WHAT THIS TASK INVOLVES:
Locate the line that contains "Proof using Type. intros HA s" in the entries below, then repeat it and every following line through the line that contains "apply spec_trigger; [apply _..|]. intros s c t", exactly, and no others.

*** MATERIALS PROVIDED ***

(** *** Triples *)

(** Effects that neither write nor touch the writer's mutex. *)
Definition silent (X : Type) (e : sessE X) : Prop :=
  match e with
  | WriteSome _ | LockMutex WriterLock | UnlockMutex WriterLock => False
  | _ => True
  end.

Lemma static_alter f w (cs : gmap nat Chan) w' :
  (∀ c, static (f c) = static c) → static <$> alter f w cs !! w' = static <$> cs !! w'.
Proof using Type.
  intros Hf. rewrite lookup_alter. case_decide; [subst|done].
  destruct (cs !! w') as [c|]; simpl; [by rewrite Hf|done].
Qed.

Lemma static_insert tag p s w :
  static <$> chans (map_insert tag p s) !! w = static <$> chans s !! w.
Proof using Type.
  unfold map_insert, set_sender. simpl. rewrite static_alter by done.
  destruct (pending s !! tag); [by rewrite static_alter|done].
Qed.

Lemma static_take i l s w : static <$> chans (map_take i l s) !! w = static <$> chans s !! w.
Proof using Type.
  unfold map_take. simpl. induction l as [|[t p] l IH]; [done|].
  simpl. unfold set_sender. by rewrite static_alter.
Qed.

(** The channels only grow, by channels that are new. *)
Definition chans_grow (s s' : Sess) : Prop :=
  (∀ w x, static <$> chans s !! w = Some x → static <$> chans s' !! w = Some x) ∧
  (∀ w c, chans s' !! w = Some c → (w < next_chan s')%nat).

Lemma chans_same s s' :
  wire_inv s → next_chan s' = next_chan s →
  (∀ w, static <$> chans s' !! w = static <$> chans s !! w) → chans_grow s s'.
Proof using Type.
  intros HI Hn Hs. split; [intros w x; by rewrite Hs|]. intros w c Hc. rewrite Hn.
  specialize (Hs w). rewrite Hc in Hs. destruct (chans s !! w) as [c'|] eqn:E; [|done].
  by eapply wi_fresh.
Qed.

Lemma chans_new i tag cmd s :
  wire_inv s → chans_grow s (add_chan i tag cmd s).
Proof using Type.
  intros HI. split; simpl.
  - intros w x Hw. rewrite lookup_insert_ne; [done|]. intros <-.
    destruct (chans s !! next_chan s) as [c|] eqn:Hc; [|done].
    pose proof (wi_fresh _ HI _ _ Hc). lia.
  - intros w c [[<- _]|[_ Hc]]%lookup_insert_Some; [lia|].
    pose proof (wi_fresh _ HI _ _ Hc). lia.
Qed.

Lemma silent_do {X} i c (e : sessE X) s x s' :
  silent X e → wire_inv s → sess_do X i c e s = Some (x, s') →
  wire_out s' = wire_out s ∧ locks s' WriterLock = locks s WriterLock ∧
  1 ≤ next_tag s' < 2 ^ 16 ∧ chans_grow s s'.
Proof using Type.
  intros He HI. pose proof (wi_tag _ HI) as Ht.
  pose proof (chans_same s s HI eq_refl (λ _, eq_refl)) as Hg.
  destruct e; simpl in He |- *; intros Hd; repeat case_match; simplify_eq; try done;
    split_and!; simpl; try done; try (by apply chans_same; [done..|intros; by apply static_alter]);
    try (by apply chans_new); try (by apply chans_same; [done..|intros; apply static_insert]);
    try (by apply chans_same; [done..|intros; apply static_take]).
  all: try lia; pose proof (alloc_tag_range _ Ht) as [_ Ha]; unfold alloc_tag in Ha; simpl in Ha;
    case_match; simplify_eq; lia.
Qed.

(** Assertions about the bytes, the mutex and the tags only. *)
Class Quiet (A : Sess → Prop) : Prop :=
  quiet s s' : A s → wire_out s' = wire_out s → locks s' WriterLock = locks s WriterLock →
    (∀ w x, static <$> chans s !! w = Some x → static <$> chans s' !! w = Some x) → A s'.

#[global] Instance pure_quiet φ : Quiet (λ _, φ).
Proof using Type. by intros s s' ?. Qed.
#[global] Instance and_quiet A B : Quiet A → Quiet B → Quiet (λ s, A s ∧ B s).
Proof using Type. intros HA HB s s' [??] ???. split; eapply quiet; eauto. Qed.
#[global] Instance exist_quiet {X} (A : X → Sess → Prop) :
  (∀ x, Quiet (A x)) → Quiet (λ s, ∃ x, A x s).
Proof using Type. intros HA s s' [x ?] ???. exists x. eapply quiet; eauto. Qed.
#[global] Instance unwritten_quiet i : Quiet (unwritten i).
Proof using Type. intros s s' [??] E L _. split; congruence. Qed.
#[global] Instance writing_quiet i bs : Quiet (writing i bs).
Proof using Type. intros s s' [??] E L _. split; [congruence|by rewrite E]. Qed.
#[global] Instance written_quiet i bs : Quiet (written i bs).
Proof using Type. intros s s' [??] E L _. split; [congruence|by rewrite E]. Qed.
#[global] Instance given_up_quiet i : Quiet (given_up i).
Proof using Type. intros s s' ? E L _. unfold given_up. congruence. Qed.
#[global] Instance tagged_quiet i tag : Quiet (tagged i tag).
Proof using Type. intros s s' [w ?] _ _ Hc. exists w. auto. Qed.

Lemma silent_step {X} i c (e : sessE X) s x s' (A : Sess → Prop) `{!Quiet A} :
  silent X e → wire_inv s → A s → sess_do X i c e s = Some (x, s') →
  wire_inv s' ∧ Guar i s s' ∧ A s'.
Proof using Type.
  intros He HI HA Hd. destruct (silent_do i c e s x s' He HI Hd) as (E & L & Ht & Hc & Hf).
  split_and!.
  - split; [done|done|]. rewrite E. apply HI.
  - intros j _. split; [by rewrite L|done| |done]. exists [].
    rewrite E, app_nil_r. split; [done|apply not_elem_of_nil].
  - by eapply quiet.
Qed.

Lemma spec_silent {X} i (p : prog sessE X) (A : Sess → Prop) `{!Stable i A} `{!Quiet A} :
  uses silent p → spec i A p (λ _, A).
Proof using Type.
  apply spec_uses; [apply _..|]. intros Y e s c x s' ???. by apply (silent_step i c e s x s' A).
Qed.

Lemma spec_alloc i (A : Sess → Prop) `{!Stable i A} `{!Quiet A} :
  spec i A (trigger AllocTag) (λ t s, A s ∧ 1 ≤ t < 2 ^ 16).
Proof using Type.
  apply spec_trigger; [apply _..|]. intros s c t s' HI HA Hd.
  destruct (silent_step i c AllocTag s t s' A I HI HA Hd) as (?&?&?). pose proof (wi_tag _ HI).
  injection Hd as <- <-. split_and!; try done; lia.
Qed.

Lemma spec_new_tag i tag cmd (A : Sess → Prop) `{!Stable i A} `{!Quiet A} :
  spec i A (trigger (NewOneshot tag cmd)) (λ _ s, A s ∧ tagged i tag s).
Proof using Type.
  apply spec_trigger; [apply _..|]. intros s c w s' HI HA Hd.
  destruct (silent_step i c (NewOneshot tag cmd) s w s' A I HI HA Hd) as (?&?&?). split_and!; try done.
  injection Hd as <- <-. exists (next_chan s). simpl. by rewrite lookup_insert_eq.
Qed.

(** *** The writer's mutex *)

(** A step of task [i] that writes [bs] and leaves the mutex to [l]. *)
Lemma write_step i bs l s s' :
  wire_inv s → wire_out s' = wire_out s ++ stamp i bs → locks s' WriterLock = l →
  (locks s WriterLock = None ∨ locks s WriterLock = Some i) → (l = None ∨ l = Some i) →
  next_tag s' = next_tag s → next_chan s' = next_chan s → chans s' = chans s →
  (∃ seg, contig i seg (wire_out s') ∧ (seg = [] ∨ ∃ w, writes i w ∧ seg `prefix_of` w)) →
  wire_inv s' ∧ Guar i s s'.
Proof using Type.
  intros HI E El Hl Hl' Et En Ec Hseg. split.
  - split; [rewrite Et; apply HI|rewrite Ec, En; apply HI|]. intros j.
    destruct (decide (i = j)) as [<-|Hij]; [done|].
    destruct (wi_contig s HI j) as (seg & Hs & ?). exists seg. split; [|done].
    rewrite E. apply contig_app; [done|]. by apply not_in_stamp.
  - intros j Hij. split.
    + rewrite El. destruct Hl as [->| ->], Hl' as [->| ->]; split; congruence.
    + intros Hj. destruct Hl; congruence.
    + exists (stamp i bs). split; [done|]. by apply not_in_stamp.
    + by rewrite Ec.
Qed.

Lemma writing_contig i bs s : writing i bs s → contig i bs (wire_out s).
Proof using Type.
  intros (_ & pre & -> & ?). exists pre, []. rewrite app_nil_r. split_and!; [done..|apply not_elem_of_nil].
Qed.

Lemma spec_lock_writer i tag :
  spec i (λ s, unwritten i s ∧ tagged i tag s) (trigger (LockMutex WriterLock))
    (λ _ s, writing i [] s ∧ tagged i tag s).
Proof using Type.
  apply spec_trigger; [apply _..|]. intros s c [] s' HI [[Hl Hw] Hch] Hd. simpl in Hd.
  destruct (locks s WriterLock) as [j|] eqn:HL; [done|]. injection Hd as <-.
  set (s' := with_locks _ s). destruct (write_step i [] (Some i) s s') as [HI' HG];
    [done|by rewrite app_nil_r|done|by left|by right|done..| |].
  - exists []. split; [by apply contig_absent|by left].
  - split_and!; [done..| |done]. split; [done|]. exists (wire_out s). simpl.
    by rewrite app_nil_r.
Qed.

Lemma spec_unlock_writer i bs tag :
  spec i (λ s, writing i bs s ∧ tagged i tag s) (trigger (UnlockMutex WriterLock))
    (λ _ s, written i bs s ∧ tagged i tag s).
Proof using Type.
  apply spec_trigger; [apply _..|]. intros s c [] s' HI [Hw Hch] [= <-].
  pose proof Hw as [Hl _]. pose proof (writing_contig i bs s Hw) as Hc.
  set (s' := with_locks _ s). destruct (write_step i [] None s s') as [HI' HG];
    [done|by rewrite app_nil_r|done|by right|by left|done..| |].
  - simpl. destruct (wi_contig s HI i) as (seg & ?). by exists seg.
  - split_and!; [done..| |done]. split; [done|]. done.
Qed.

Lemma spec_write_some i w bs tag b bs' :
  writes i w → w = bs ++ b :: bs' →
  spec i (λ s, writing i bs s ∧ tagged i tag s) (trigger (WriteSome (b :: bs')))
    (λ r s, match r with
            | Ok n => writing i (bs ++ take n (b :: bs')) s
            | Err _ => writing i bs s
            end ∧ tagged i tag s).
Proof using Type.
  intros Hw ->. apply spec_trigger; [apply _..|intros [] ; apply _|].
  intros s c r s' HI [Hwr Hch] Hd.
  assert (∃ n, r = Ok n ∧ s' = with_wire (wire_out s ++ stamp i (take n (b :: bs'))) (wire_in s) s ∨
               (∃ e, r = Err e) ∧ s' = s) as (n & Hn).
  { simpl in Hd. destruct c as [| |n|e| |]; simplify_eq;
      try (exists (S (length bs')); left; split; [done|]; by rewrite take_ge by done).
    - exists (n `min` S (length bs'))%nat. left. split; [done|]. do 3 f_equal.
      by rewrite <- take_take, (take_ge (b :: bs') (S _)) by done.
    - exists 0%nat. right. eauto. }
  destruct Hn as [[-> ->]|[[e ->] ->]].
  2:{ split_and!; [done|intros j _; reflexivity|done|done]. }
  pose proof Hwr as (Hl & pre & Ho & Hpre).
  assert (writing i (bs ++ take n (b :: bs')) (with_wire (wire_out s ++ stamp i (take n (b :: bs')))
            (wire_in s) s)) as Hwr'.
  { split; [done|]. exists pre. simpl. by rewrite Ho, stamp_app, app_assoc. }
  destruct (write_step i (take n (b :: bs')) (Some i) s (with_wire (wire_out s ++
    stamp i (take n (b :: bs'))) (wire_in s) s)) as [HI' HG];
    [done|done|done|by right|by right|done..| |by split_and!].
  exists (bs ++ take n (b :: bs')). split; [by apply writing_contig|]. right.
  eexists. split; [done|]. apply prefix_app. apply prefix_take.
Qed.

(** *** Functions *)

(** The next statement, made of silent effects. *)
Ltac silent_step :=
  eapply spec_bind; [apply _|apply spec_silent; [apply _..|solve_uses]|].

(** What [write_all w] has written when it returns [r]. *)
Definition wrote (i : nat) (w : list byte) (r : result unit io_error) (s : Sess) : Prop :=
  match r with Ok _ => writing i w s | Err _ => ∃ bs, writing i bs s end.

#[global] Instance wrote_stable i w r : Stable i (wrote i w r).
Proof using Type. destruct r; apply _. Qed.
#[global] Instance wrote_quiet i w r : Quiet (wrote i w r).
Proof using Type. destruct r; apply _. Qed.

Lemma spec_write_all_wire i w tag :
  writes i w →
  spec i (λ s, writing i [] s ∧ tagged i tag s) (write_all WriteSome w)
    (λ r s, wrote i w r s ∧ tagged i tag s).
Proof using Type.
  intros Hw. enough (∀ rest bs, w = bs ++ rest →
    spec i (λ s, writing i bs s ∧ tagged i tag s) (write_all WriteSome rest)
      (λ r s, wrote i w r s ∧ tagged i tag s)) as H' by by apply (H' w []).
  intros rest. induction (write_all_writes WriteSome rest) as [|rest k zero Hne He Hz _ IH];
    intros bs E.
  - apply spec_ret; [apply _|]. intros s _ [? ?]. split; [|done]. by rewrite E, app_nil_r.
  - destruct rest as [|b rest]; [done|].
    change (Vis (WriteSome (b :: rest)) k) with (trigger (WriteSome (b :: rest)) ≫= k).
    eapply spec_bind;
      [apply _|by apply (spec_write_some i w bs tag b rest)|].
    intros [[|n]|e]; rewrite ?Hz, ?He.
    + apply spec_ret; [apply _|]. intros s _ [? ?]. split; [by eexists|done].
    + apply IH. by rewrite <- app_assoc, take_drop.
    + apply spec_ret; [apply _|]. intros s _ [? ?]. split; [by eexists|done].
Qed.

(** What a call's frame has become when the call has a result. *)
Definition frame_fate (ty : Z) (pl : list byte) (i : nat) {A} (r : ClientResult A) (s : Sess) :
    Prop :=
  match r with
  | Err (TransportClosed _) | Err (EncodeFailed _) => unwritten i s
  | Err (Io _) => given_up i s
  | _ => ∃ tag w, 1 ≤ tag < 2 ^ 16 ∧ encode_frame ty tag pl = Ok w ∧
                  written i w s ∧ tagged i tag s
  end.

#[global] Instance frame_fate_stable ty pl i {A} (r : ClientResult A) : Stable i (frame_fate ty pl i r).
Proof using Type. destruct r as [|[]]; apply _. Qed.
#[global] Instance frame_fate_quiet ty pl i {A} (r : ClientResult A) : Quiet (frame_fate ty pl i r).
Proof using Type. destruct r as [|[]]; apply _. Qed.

*** End of MATERIALS PROVIDED ***

TASK SOLUTION:
Proof using Type. intros HA s s' [x ?] ???. exists x. eapply quiet; eauto. Qed.
#[global] Instance unwritten_quiet i : Quiet (unwritten i).
Proof using Type. intros s s' [??] E L _. split; congruence. Qed.
#[global] Instance writing_quiet i bs : Quiet (writing i bs).
Proof using Type. intros s s' [??] E L _. split; [congruence|by rewrite E]. Qed.
#[global] Instance written_quiet i bs : Quiet (written i bs).
Proof using Type. intros s s' [??] E L _. split; [congruence|by rewrite E]. Qed.
#[global] Instance given_up_quiet i : Quiet (given_up i).
Proof using Type. intros s s' ? E L _. unfold given_up. congruence. Qed.
#[global] Instance tagged_quiet i tag : Quiet (tagged i tag).
Proof using Type. intros s s' [w ?] _ _ Hc. exists w. auto. Qed.

Lemma silent_step {X} i c (e : sessE X) s x s' (A : Sess → Prop) `{!Quiet A} :
  silent X e → wire_inv s → A s → sess_do X i c e s = Some (x, s') →
  wire_inv s' ∧ Guar i s s' ∧ A s'.
Proof using Type.
  intros He HI HA Hd. destruct (silent_do i c e s x s' He HI Hd) as (E & L & Ht & Hc & Hf).
  split_and!.
  - split; [done|done|]. rewrite E. apply HI.
  - intros j _. split; [by rewrite L|done| |done]. exists [].
    rewrite E, app_nil_r. split; [done|apply not_elem_of_nil].
  - by eapply quiet.
Qed.

Lemma spec_silent {X} i (p : prog sessE X) (A : Sess → Prop) `{!Stable i A} `{!Quiet A} :
  uses silent p → spec i A p (λ _, A).
Proof using Type.
  apply spec_uses; [apply _..|]. intros Y e s c x s' ???. by apply (silent_step i c e s x s' A).
Qed.

Lemma spec_alloc i (A : Sess → Prop) `{!Stable i A} `{!Quiet A} :
  spec i A (trigger AllocTag) (λ t s, A s ∧ 1 ≤ t < 2 ^ 16).
Proof using Type.
  apply spec_trigger; [apply _..|]. intros s c t s' HI HA Hd.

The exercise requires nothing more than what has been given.